(** C10 (amended). [_download_with_external] first removes a file present
    at the destination (best effort: the removal is the first event, before
    any tool runs); when the platform lets the file be removed and the
    strategy raises, no file is at the destination afterwards. *)
Theorem download_with_external_cleans_up (E : Env) (d : Downloader) (url dest : string)
    (w : World) :
  let '(r, w') := download_with_external E d url dest w in
  (path_exists (w_fs w) dest = true -> exists l, w_log w' = l ++ ERemove dest :: w_log w) /\
  (e_can_remove E dest = true ->
     match r with
     | Err _ => path_exists (w_fs w') dest = false
     | Ok _ => True
     end).
Proof.
  destruct (remove_if_exists_log E dest w) as (w1 & Hr & Hl).
  assert (Hg : e_can_remove E dest = true -> path_exists (w_fs w1) dest = false).
  { intros Hc. destruct (remove_if_exists_spec E dest w Hc) as (w1' & Hr' & Hg' & _).
    rewrite Hr in Hr'. injection Hr' as <-. exact Hg'. }
  unfold download_with_external. unfold bind at 1. rewrite Hr.
  destruct (external_commands E d url dest) as [|c cs].
  - simpl. split.
    + intros Ex. rewrite Hl, Ex. exists []. reflexivity.
    + exact Hg.
  - pose proof (run_commands_log E dest (c :: cs) [] w1) as (l & Hlr).
    assert (Hcl : e_can_remove E dest = true ->
              let '(r, w') := run_commands E dest (c :: cs) [] w1 in
              match r with Ok None => True | _ => path_exists (w_fs w') dest = false end).
    { intros Hc. pose proof (run_commands_cleanup E dest Hc (c :: cs) [] w1 (Hg Hc)) as H.
      destruct (run_commands E dest (c :: cs) [] w1) as [r w']. exact (proj2 H). }
    unfold bind. destruct (run_commands E dest (c :: cs) [] w1) as [r w'] eqn:Er.
    simpl in Hlr.
    assert (Hlog : path_exists (w_fs w) dest = true -> exists l0, w_log w' = l0 ++ ERemove dest :: w_log w).
    { intros Ex. rewrite Hlr, Hl, Ex. exists l. reflexivity. }
    destruct r as [[ms|]|e].
    + destruct ms as [|m ms']; simpl; split; try exact Hlog;
        intros Hc; specialize (Hcl Hc); exact Hcl.
    + simpl. split; [exact Hlog | intros; exact I].
    + simpl. split; [exact Hlog|]. intros Hc. specialize (Hcl Hc). exact Hcl.
Qed.

(** Witness of C10: the first removal is logged, on the scenario where a
    copy is on disk and removal is permitted. *)
Lemma download_with_external_cleans_up_witness :
  path_exists (w_fs fx_world_with_file) fx_dest = true /\ e_can_remove fx_env fx_dest = true /\
  let '(r, w') := download_with_external fx_env (fx_downloader "aria2c" true) fx_url fx_dest fx_world_with_file in
  (exists l, w_log w' = l ++ ERemove fx_dest :: w_log fx_world_with_file) /\
  match r with Err _ => path_exists (w_fs w') fx_dest = false | Ok _ => True end.
Proof.
  pose proof (download_with_external_cleans_up fx_env (fx_downloader "aria2c" true) fx_url fx_dest
                fx_world_with_file) as H.
  split; [reflexivity|]. split; [reflexivity|].
  destruct (download_with_external _ _ _ _ _) as [r w'].
  destruct H as [H1 H2]. split; [apply H1; reflexivity | apply H2; reflexivity].
Defined.
(** * The leaky importer, deleting a column, the timestamp of a field *)

(** ** LeakyCategoricalImporter of fields.py *)

Lemma dict_get_elem_of {V} (d : dict V) k v :
  dict_get d k = Some v → (k, v) ∈ d.
Proof.
  induction d as [|[k' v'] d IH]; [done|].
  rewrite dict_get_cons. destruct (decide (k' = k)) as [->|Hne].
  - intros [= ->]. apply list_elem_of_here.
  - intros H. apply list_elem_of_further. by apply IH.
Qed.

(** With no key of code [-1], a text is kept exactly when it is no key. *)
Lemma leaky_text_no_sentinel keys v :
  Forall (λ kv : string * Z, kv.2 ≠ -1) keys →
  leaky_text keys v
  = match dict_get keys v with Some _ => EmptyString | None => v end.
Proof.
  intros Hkeys. unfold leaky_text, leaky_code.
  destruct (dict_get keys v) as [c|] eqn:Hget.
  - apply dict_get_elem_of in Hget.
    rewrite Forall_forall in Hkeys. specialize (Hkeys _ Hget). simpl in Hkeys.
    change (default (-1) (Some c)) with c. by rewrite decide_False.
  - change (default (-1) None) with (-1). by rewrite decide_True.
Qed.

(** Codes within the bounds of a signed dtype are stored as they are, the
    sentinel included. *)
Lemma leaky_stored_in_range keys dtype bits v :
  int_dtype dtype = Some (true, bits) →
  Forall (λ kv : string * Z, int_min true bits ≤ kv.2 ≤ int_max true bits)
    keys →
  leaky_stored keys dtype v = leaky_code keys v.
Proof.
  intros Hdt Hkeys. pose proof (int_dtype_bits _ _ _ Hdt) as Hbits.
  unfold leaky_stored.
  apply (cast_int_in_range dtype true bits); [done|].
  unfold leaky_code.
  destruct (dict_get keys v) as [c|] eqn:Hget; simpl.
  - apply dict_get_elem_of in Hget.
    rewrite Forall_forall in Hkeys. by specialize (Hkeys _ Hget).
  - assert (0 < 2 ^ (bits - 1)) by (apply Z.pow_pos_nonneg; lia).
    unfold int_min, int_max. lia.
Qed.




(** ** Deleting a column that is not there *)

(** C9 (as amended). [del df[name]] for a name that is no column of the data
    frame raises [ValueError], and the data frame, its columns and the file
    are as they were. *)
Theorem C9_delitem_absent (w : World) (df : string) (c : dict HDF5Field)
    (name : string) :
  frames w !! df = Some c → name ∉ c.*1 →
  ∃ w', HDF5DataFrame.delitem df (PyStr name) w = (Raise ValueError, w')
        ∧ w' = w
        ∧ columns df w' = (Ok c, w').
Proof.
  intros Hc Hn. exists w. split; [by eapply delitem_no_column|].
  split; [done|]. by apply columns_ok.
Qed.

Lemma C9_delitem_absent_witness :
  ∃ w', HDF5DataFrame.delitem "/df" (PyStr "age") test_world
        = (Raise ValueError, w')
        ∧ w' = test_world
        ∧ columns "/df" w'
          = (Ok [("numf", mkField Numeric "/df/numf" true)], w').
Proof.
  apply (C9_delitem_absent test_world "/df"
           [("numf", mkField Numeric "/df/numf" true)] "age").
  - reflexivity.
  - simpl. rewrite not_elem_of_cons. split; [done|apply not_elem_of_nil].
Defined.

(** C9 (as stated) fails: the error is a [ValueError], which is no
    [KeyError]. *)
Lemma C9_counterexample :
  HDF5DataFrame.delitem "/df" (PyStr "age") test_world
  = (Raise ValueError, test_world)
  ∧ HDF5DataFrame.delitem "/df" (PyStr "age") test_world
    ≠ (Raise KeyError, test_world).
Proof. split; [reflexivity|discriminate]. Qed.

(** ** The timestamp of a field *)

(** C10. Every field constructor, called with a free name, records the
    chunk size (the session's when no [chunksize] is given, else the one
    given) as the [timestamp] attribute of the field as well as its
    [chunksize]; the [timestamp] property of a handle on the field returns
    it; and the [timestamp] argument plays no part: with any other
    [timestamp] the constructor returns the same and leaves the same
    file. *)
Theorem C10_timestamp_is_chunksize (e : encoding) (s : Session) (p : parent)
    (name : string) (ts : pyobj) (cs : option Z) (w : World) :
  fresh_name w p name →
  let path := child (parent_path p) name in
  let c := chunksize_or_default s cs in
  ∃ w' g, field_constructor e s p name ts cs w = (Ok path, w')
          ∧ file w' !! path = Some g
          ∧ attrs g !! "timestamp" = Some (AttrInt c)
          ∧ attrs g !! "chunksize" = Some (AttrInt c)
          ∧ (∀ write_enabled,
               Field.timestamp (mkField (encoding_class e) path write_enabled)
                 (file w')
               = (Ok (AttrInt c), file w'))
          ∧ ∀ ts', field_constructor e s p name ts' cs w = (Ok path, w').
Proof.
  intros Hfresh path c.
  destruct (field_constructor_fresh e s p name ts cs w Hfresh)
    as (g & Hrun & Hts & Hcs & _ & _).
  fold path in Hrun. fold c in Hts, Hcs.
  eexists _, g. split; [exact Hrun|]. simpl.
  assert (Hg : (<[path := g]> (file w) : Store) !! path = Some g)
    by apply lookup_insert_eq.
  split; [done|]. split; [done|]. split; [done|]. split.
  - intros we. unfold Field.timestamp.
    erewrite bind_ok by (by apply group_ok).
    apply lift_ok. unfold attr_of. simpl. by rewrite Hts.
  - intros ts'. rewrite <- Hrun. by destruct e.
Qed.

Lemma C10_timestamp_is_chunksize_witness :
  let path := child (parent_path (FrameParent "/df2")) "age" in
  let c := chunksize_or_default (mkSession 16) None in
  ∃ w' g, field_constructor (ENumeric "int32") (mkSession 16)
            (FrameParent "/df2") "age" (PyInt 1600000000) None test_world
          = (Ok path, w')
          ∧ file w' !! path = Some g
          ∧ attrs g !! "timestamp" = Some (AttrInt c)
          ∧ attrs g !! "chunksize" = Some (AttrInt c)
          ∧ (∀ write_enabled,
               Field.timestamp
                 (mkField (encoding_class (ENumeric "int32")) path
                    write_enabled) (file w')
               = (Ok (AttrInt c), file w'))
          ∧ ∀ ts', field_constructor (ENumeric "int32") (mkSession 16)
                     (FrameParent "/df2") "age" ts' None test_world
                   = (Ok path, w').
Proof.
  apply (C10_timestamp_is_chunksize (ENumeric "int32") (mkSession 16)
           (FrameParent "/df2") "age" (PyInt 1600000000) None test_world).
  split; [reflexivity|].
  exists []. split; [reflexivity|]. simpl. apply not_elem_of_nil.
Defined.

····················

- About this exercise
All lines in the data above from the one with "unfold download_with_external. unfold" through the one with "let '(r, w') := run_commands" must be repeated exactly, and no others.

- Result for this task
  unfold download_with_external. unfold bind at 1. rewrite Hr.
  destruct (external_commands E d url dest) as [|c cs].
  - simpl. split.
    + intros Ex. rewrite Hl, Ex. exists []. reflexivity.
    + exact Hg.
  - pose proof (run_commands_log E dest (c :: cs) [] w1) as (l & Hlr).
    assert (Hcl : e_can_remove E dest = true ->
              let '(r, w') := run_commands E dest (c :: cs) [] w1 in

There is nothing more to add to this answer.